**Work order**
Copy each line of the records below that mentions the word "required".

Records for this exercise Block Start

(** * AMS wearable telemetry pipeline (raspberrypi/): a shallow embedding

    The Python sources under [raspberrypi/] are embedded as Rocq functions:

    - [feature_extractor.py]  -> [Module FeatureExtractor]
    - [inference.py]          -> [Module Inference]
    - the 12-byte raw-sample wire format ([struct] "<6h")
                              -> [Module Wire]
    - [mongo_upload.py]       -> [Module MongoUpload]
    - [ble_receiver.py] (the notification callbacks)
                              -> [Module BleReceiver]
    - [pi_central.py]         -> [Module PiCentral]
    - [ble_receiver.py] (connecting and disconnecting a node)
                              -> [Module BleLink]

    Python [float] is IEEE-754 binary64, embedded as Rocq's primitive
    [float]; Python [int] is [Z]; [dict]s are stdpp [gmap]s; [bytes] are
    [list byte].  numpy's reductions, the [re]/[json]/[datetime] library
    calls, the wall clock, the remote store and the disk are parameters of
    the sections that use them. *)

From Stdlib Require Import ZArith QArith Qround Qabs List Floats Lia Lqa Bool.
From Stdlib Require Import Strings.Byte Strings.Ascii.
From stdpp Require Import base gmap strings list pretty.

Set Warnings "-inexact-float".

(* ------------------------------------------------------------------ *)
(** ** Python numerics on binary64 *)

Module PyFloat.

Local Open Scope float_scope.

(** [max(a, b)] on floats: Python keeps the first argument unless the
    second compares strictly greater (so a NaN first argument wins). *)
Definition py_max (a b : float) : float := if a <? b then b else a.

(** [int(x)]: truncation toward zero; [ValueError]/[OverflowError] on
    NaN and infinities ([None]). *)
Definition py_int (x : float) : option Z :=
  match Prim2SF x with
  | S754_zero _ => Some 0%Z
  | S754_finite s m e =>
      let mag := match e with
                 | Zneg p => Z.shiftr (Zpos m) (Zpos p)
                 | _ => Z.shiftl (Zpos m) e
                 end in
      Some (if s then (- mag)%Z else mag)
  | _ => None
  end.

(** The exact rational value of a finite float. *)
Definition float_val (x : float) : option Q :=
  match Prim2SF x with
  | S754_zero _ => Some 0%Q
  | S754_finite s m e =>
      let q := match e with
               | Zneg p => Qmake (Zpos m) (2 ^ p)%positive
               | _ => inject_Z (Z.shiftl (Zpos m) e)
               end in
      Some (if s then Qopp q else q)
  | _ => None
  end.

(** [float(n)] for a Python int: round to nearest, ties to even;
    [OverflowError] ([None]) when the magnitude exceeds the doubles. *)
Definition py_float_of_int (n : Z) : option float :=
  match binary_normalize prec emax n 0 false with
  | S754_infinity _ | S754_nan => None
  | sf => Some (SF2Prim sf)
  end.

(** Integers of at most 53 bits convert exactly; this is the conversion
    the consumer applies to the decoded 16-bit fields. *)
Definition float_of_small_int (n : Z) : float :=
  if (n <? 0)%Z then - of_uint63 (Uint63.of_Z (- n)) else of_uint63 (Uint63.of_Z n).

(** Order facts read off the specification of the comparisons. *)
Lemma SFcompare_antisym (x y : spec_float) :
  SFcompare y x = option_map CompOpp (SFcompare x y).
Proof.
  destruct x as [sx|sx| |sx mx ex], y as [sy|sy| |sy my ey]; simpl;
    try reflexivity;
    try (destruct sx; reflexivity); try (destruct sy; reflexivity);
    try (destruct sx, sy; reflexivity).
  destruct sx, sy; simpl; try reflexivity;
    rewrite (Z.compare_antisym ex ey);
    destruct (ex ?= ey)%Z; simpl; try reflexivity;
    change Eq with (CompOpp Eq) at 1;
    rewrite <- (Pos.compare_cont_antisym mx my Eq);
    destruct (Pos.compare_cont Eq mx my); reflexivity.
Qed.

Lemma ltb_asym (x y : float) : (x <? y) = true -> (y <? x) = false.
Proof.
  rewrite !ltb_spec. unfold SFltb. rewrite (SFcompare_antisym (Prim2SF x)).
  destruct (SFcompare (Prim2SF x) (Prim2SF y)) as [[| |]|]; simpl; congruence.
Qed.

Lemma ltb_irrefl (x : float) : (x <? x) = false.
Proof.
  destruct (x <? x) eqn:E; [|reflexivity].
  pose proof (ltb_asym _ _ E). congruence.
Qed.

Lemma leb_not_ltb (x y : float) : (x <=? y) = true -> (y <? x) = false.
Proof.
  rewrite leb_spec, ltb_spec. unfold SFleb, SFltb.
  rewrite (SFcompare_antisym (Prim2SF x)).
  destruct (SFcompare (Prim2SF x) (Prim2SF y)) as [[| |]|]; simpl; congruence.
Qed.

(** [int(x)] against the exact value of [x]: the integer part, reached by
    dropping the fraction (toward zero). *)
Definition integer_part (q : Q) (k : Z) : Prop :=
  ((0 <= q -> inject_Z k <= q /\ q < inject_Z k + 1) /\
   (q <= 0 -> inject_Z k - 1 < q /\ q <= inject_Z k))%Q.

Ltac q_to_z :=
  unfold Qle, Qlt, Qplus, Qminus, Qopp, inject_Z;
  cbn -[Z.mul Z.add Z.pow Z.div Z.opp Pos.pow];
  rewrite ?Pos.mul_1_r, ?Pos.mul_1_l.

Lemma py_int_integer_part (x : float) (k : Z) (q : Q) :
  py_int x = Some k -> float_val x = Some q -> integer_part q k.
Proof.
  unfold py_int, float_val, integer_part.
  destruct (Prim2SF x) as [z|i| |sg m e]; try discriminate.
  - intros [= <-] [= <-]. split; intros _; split; reflexivity || (now vm_compute).
  - intros [= <-] [= <-].
    destruct e as [|pe|pe].
    + rewrite Z.shiftl_0_r.
      destruct sg; q_to_z; split; intros ?; split; lia.
    + destruct sg; q_to_z; split; intros ?; split; lia.
    + pose proof (Z.shiftr_div_pow2 (Zpos m) (Zpos pe) ltac:(lia)) as Hs.
      assert (Hd : Zpos (2 ^ pe) = (2 ^ Zpos pe)%Z) by apply Pos2Z.inj_pow.
      pose proof (Z.div_mod (Zpos m) (2 ^ Zpos pe) ltac:(lia)) as Hdm.
      pose proof (Z.mod_pos_bound (Zpos m) (2 ^ Zpos pe) ltac:(lia)) as Hmb.
      rewrite Hs. set (d := (Zpos m / 2 ^ Zpos pe)%Z) in *.
      assert (HP : (0 < 2 ^ Z.pos pe)%Z) by lia.
      clearbody d. revert Hd Hdm Hmb HP. generalize (2 ^ Z.pos pe)%Z as P.
      generalize (Z.pos m `mod` 2 ^ Z.pos pe)%Z.
      intros r P Hd Hdm Hmb HP.
      destruct sg; q_to_z; rewrite ?Hd; split; intros ?; split; nia.
Qed.

(** [round(x)] on the exact value: to nearest, ties to even. *)
Definition round_half_even (q : Q) : Z :=
  let f := Qfloor q in
  match Qcompare (q - inject_Z f) (1 # 2) with
  | Lt => f
  | Gt => (f + 1)%Z
  | Eq => if Z.even f then f else (f + 1)%Z
  end.

Definition py_round (x : float) : option Z :=
  q ← float_val x; Some (round_half_even q).

(** [py_max] returns one of its arguments, and neither exceeds it. *)
Lemma py_max_greater (a b : float) :
  (py_max a b = a \/ py_max a b = b) /\
  (py_max a b <? a) = false /\ (py_max a b <? b) = false.
Proof.
  unfold py_max. destruct (a <? b) eqn:E.
  - split; [now right|]. split; [now apply ltb_asym | apply ltb_irrefl].
  - split; [now left|]. split; [apply ltb_irrefl | exact E].
Qed.

(** *** Exact operations: dividing by one, adding a zero *)

Section Exact.

Local Open Scope Z_scope.

Lemma div_eucl_exact (a b : Z) : 0 < b -> Z.div_eucl (a * b) b = (a, 0).
Proof.
  intros Hb.
  rewrite (surjective_pairing (Z.div_eucl (a * b) b)).
  change (fst (Z.div_eucl (a * b) b)) with (a * b / b).
  change (snd (Z.div_eucl (a * b) b)) with ((a * b) mod b).
  rewrite Z.div_mul, Z.mod_mul by lia. reflexivity.
Qed.

Lemma canonical_fexp (m : positive) (e : Z) :
  bounded prec emax m e = true ->
  fexp prec emax (Zpos (digits2_pos m) + e) = e /\ e <= 971.
Proof.
  unfold bounded, canonical_mantissa. intros H.
  apply andb_true_iff in H as [H1 H2].
  apply Z.eqb_eq in H1. apply Z.leb_le in H2.
  split; [exact H1|]. unfold emax, prec in H2. lia.
Qed.
(* ===== verification/Credentials.v ===== *)
(** * The credential type [ReceiptliApi]

    [src/credentials/ReceiptliApi.credentials.ts]: the class [ReceiptliApi]
    implementing [ICredentialType], as the value of its fields.  It has no
    operation; the host builds a credential form from [properties],
    pre-filled with their defaults, and hands the stored values to the
    node by the type's [name]. *)

From stdpp Require Import base strings gmap list.
From S2P Require Import Prelude Workflow.

Local Open Scope string_scope.

Module ReceiptliApi.

Definition name : string := "ReceiptliApi".

Definition displayName : string := "Text Extractor API".

(** The [apiKey] field: a password string, required, default [''].*)
Definition apiKey_property : INodeProperties.t := {|
  INodeProperties.displayName := "API Key";
  INodeProperties.name := "apiKey";
  INodeProperties.type := PString;
  INodeProperties.default := "";
  INodeProperties.required := true;
  INodeProperties.description := None;
  INodeProperties.typeOptions := INodePropertyTypeOptions.mk (Some true) None;
  INodeProperties.options := [];
|}.

(** The [baseUrl] field: a string, required, default
    ['http://localhost:3000']. *)
Definition baseUrl_property : INodeProperties.t := {|
  INodeProperties.displayName := "Base URL";
  INodeProperties.name := "baseUrl";
  INodeProperties.type := PString;
  INodeProperties.default := "http://localhost:3000";
  INodeProperties.required := true;
  INodeProperties.description := None;
  INodeProperties.typeOptions := INodePropertyTypeOptions.none;
  INodeProperties.options := [];
|}.

Definition properties : list INodeProperties.t := [apiKey_property; baseUrl_property].

Definition credential : ICredentialType.t := {|
  ICredentialType.name := name;
  ICredentialType.displayName := displayName;
  ICredentialType.properties := properties;
|}.

End ReceiptliApi.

Records for this exercise Block End

**Exercise output**
(** The [apiKey] field: a password string, required, default [''].*)
  INodeProperties.required := true;
(** The [baseUrl] field: a string, required, default
  INodeProperties.required := true;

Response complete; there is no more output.